Another natural compound toosendanin (TSN) inhibited GBM cell proliferation and increased apoptosis in human U87 and rat C6 cells lines in vitro.[57] In addition, TSN reduced tumor burden in athymic nude mice transplanted with TSN pretreated U87 cells in vivo and immunohistochemistry from the nude mice showed that TSN was able to inhibit apoptosis.[57] Of note, treating these cells with TSN increased expression of ERβ and p53 and it was found that both these work in concert to mediate cytotoxicity of TSN.[57] To confirm its effects, the investigators performed knockdown of ERβ which resulted in abrogation of pro-apoptotic effects of TSN in U87 cells.[57] Further, a more recent study showed that a natural compound called icartin (prenyl flavonoid derived from a Chinese herb) inhibited proliferation of rat C6 and human U87 GBM cells in a dose-dependent and time-dependent manner, increased apoptosis, reduced migration, and reduced matrix metalloproteinases 2 and 9 in vitro.[58] Icartin's mode of action was by increasing the expression of ERβ, and Phosphatase and tensin homolog (PTEN), thus reducing its downstream targets - Akt and pAkt.[58] Similar to the previous study on toosendanin, inhibiting ERβ with a specific antagonist attenuated the role of icartin.[58]

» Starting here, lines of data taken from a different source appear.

(** One opening. *)
Lemma Open_newest σ r σ' :
  Open g transport pr σ = (r, σ') →
  (∃ added, pulls σ' = added ++ pulls σ) ∧
  (∀ row, newest σ = Some row → pulls σ' = pulls σ ∧
     ∀ o, r = Ok o → o = MkOpened (pl_URL (rw_Pull row)) (pl_Number (rw_Pull row)) false) ∧
  ∀ o, r = Ok o →
    (∃ row, newest σ' = Some row ∧ rw_Pull row = MkPull (od_Number o) (od_URL o) ∧
       rw_Title row = pr_Title pr ∧ rw_Body row = pr_Body pr) ∧
    (od_Created o = true → pulls σ' = MkPull (od_Number o) (od_URL o) :: pulls σ).
Proof.
  intros H. unfold Open, mbind at 1, io_bind in H.
  destruct (find_pull g transport pr σ) as [rf σ1] eqn:Hf.
  apply find_pull_newest in Hf as [Hs Hf].
  assert (newest σ1 = newest σ) as En by (unfold newest; by rewrite Hs).
  assert (pulls σ1 = pulls σ) as Epl by (unfold pulls; by rewrite Hs).
  destruct rf as [x|e].
  2: { injection H as <- <-. rewrite Epl. split_and!; [by exists []|done|done]. }
  rewrite (Hf _ eq_refl), <- En in H. clear Hf x.
  (* the update of what was found *)
  assert (∀ σ2 row, newest σ2 = Some row →
    ('(_, r) ← call g transport "PATCH" (patch_path pr (rw_Pull row)) (Some (update_body pr)) no_out;
     match r with
     | Err e => raise e
     | Ok _ => mret (MkOpened (pl_URL (rw_Pull row)) (pl_Number (rw_Pull row)) false)
     end) σ2 = (r, σ') →
    pulls σ' = pulls σ2 ∧ ∀ o, r = Ok o →
      o = MkOpened (pl_URL (rw_Pull row)) (pl_Number (rw_Pull row)) false ∧
      ∃ row', newest σ' = Some row' ∧ rw_Pull row' = rw_Pull row ∧
        rw_Title row' = pr_Title pr ∧ rw_Body row' = pr_Body pr) as Hpatch.
  { clear H. intros σ2 row Hrow H. unfold mbind, io_bind in H.
    destruct (call _ _ _ _ _ _ σ2) as [[[status rc]|e] σ3] eqn:Hc.
    - apply (patch_newest _ row) in Hc as [Hp (row' & H1 & H2 & H3)]; [|done].
      destruct rc as [[]|e]; injection H as <- <-; (split; [done|]); [|done].
      intros o [= <-]. split; [done|]. exists row'. by destruct (H3 eq_refl).
    - exfalso. revert Hc. unfold call, mbind, io_bind, attempt.
      destruct (transport _ σ2) as [[[st [raw|e']]|e'] σ4]; simpl; [|done..].
      by destruct (300 <=? st)%Z. }
  unfold mbind at 1, io_bind in H. destruct (newest σ1) as [row|] eqn:Hrow; simpl in H.
  - apply (Hpatch σ1 row Hrow) in H as [Hp Ho]. rewrite Hp, Epl. split_and!; [by exists []| |].
    + intros row0 E. rewrite <- En in E. injection E as <-. split; [done|].
      intros o Hr. by destruct (Ho o Hr).
    + intros o Hr. destruct (Ho o Hr) as [-> (row' & ? & E & ? & ?)]. split; [|done].
      exists row'. rewrite E. by destruct (rw_Pull row).
  - destruct (create g transport pr σ1) as [rc σ2] eqn:Hc.
    apply create_newest in Hc; [|done]. rewrite <- En. destruct rc as [[o|p]|e].
    + injection H as <- <-. destruct Hc as (row & Hr & Hn & Hcr & Hp & Ht & Hb & _).
      assert (pulls σ2 = MkPull (od_Number o) (od_URL o) :: pulls σ) as ->.
      { rewrite <- Epl. unfold pulls. by rewrite Hr, fmap_cons, Hp. }
      split_and!; [by eexists [_]|done|]. intros o' [= <-]. split; [by exists row|done].
    + destruct Hc as [[added Hr] Hn]. destruct (newest σ2) as [row|] eqn:Hrow2; [|done].
      injection Hn as <-. apply (Hpatch σ2 row Hrow2) in H as [Hp Ho].
      assert (pulls σ2 = (rw_Pull <$> added) ++ pulls σ) as E2.
      { rewrite <- Epl. unfold pulls. by rewrite Hr, fmap_app. }
      rewrite Hp, E2. split_and!; [by eexists|done|].
      intros o Hr'. destruct (Ho o Hr') as [-> (row' & ? & E & ? & ?)]. split; [|done].
      exists row'. rewrite E. by destruct (rw_Pull row).
    + injection H as <- <-. destruct Hc as [added Hr].
      assert (pulls σ2 = (rw_Pull <$> added) ++ pulls σ) as E2.
      { rewrite <- Epl. unfold pulls. by rewrite Hr, fmap_app. }
      rewrite E2. split_and!; [by eexists|done|done].
Qed.

(** C28: opening a pull request for a branch (whose name has no colon), at a service where
    nobody else changes the open pull requests of the branch meanwhile, except that somebody
    may open one before a creation that then fails; any request may fail or lose its answer.
    When it succeeds it answers with the newest open pull request of the branch, which then has
    the title and the body asked for: the one that was open before, if any, and then none is
    added; else one that it created, and then exactly that one is added, or one that somebody
    else opened.  Opening again, whether that succeeds or fails, adds none, and answers with
    the same one as not created.  When it fails none is removed, and none is added either if
    one was open before. *)
Theorem Open_idempotent σ r σ1 :
  Open g transport pr σ = (r, σ1) →
  (∃ added, pulls σ1 = added ++ pulls σ) ∧
  (∀ row, newest σ = Some row → pulls σ1 = pulls σ ∧
     ∀ o, r = Ok o → o = MkOpened (pl_URL (rw_Pull row)) (pl_Number (rw_Pull row)) false) ∧
  ∀ o, r = Ok o →
    (∃ row, newest σ1 = Some row ∧ rw_Pull row = MkPull (od_Number o) (od_URL o) ∧
       rw_Title row = pr_Title pr ∧ rw_Body row = pr_Body pr) ∧
    (od_Created o = true → pulls σ1 = MkPull (od_Number o) (od_URL o) :: pulls σ) ∧
    ∀ r2 σ2, Open g transport pr σ1 = (r2, σ2) →
      pulls σ2 = pulls σ1 ∧
      ∀ o2, r2 = Ok o2 → o2 = MkOpened (od_URL o) (od_Number o) false.
Proof.
  intros H. destruct (Open_newest _ _ _ H) as (Hadd & Hold & Hnew). split_and!; [done..|].
  intros o Hr. destruct (Hnew o Hr) as [(row & Hn & Hp & Ht & Hb) Hc].
  split_and!; [by exists row|done|]. intros r2 σ2 H2.
  destruct (Open_newest _ _ _ H2) as (_ & Hsame & _). destruct (Hsame row Hn) as [E Ho].
  split; [done|]. intros o2 Hr2. rewrite (Ho o2 Hr2), Hp. done.
Qed.
End idempotent.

It is important to draw attention to the fact that ERβ has 5 isoforms and two independent studies have considered the role of these isoforms in glioma. Li et al. found that ERβ5 is predominant in human glioma specimens compared to non-neoplastic controls and in general ERβ increases due to hypoxia and Hypoxia-inducible factor signaling.[59] Both ERβ 1 and ERβ5 suppressed cell proliferation and cell cycle, increased PTEN expression, and inhibited PI3K/Akt/mTOR pathway, while ERβ5 also suppressed the MAPK/ERK (mitogen activated protein kinase/extracellular signal-regulated kinase) pathways.[59] In contrast, Liu et al. found that GBM cells predominantly express ERβ1 and ERβ5 and the latter was detected more in the higher grades.[60] In ERβ knockouts uniquely expressing ERβ1 or ERβ5, only ERβ1 significantly reduced proliferation.[60] RNA Seq analyses showed different profiles for ERβ1 and ERβ5, indicating that the former may be a tumor suppressor and the latter tumor promoter.[60] Further, a recent study showed more amount of ERβ1 compared to ERβ5 in four GBM cell lines (U251, U87, T98G, LN229).[47] To summarize, the antitumorigenic role of ERβ has been demonstrated in many studies; however, the exact role of the subtypes is yet to be fully unraveled.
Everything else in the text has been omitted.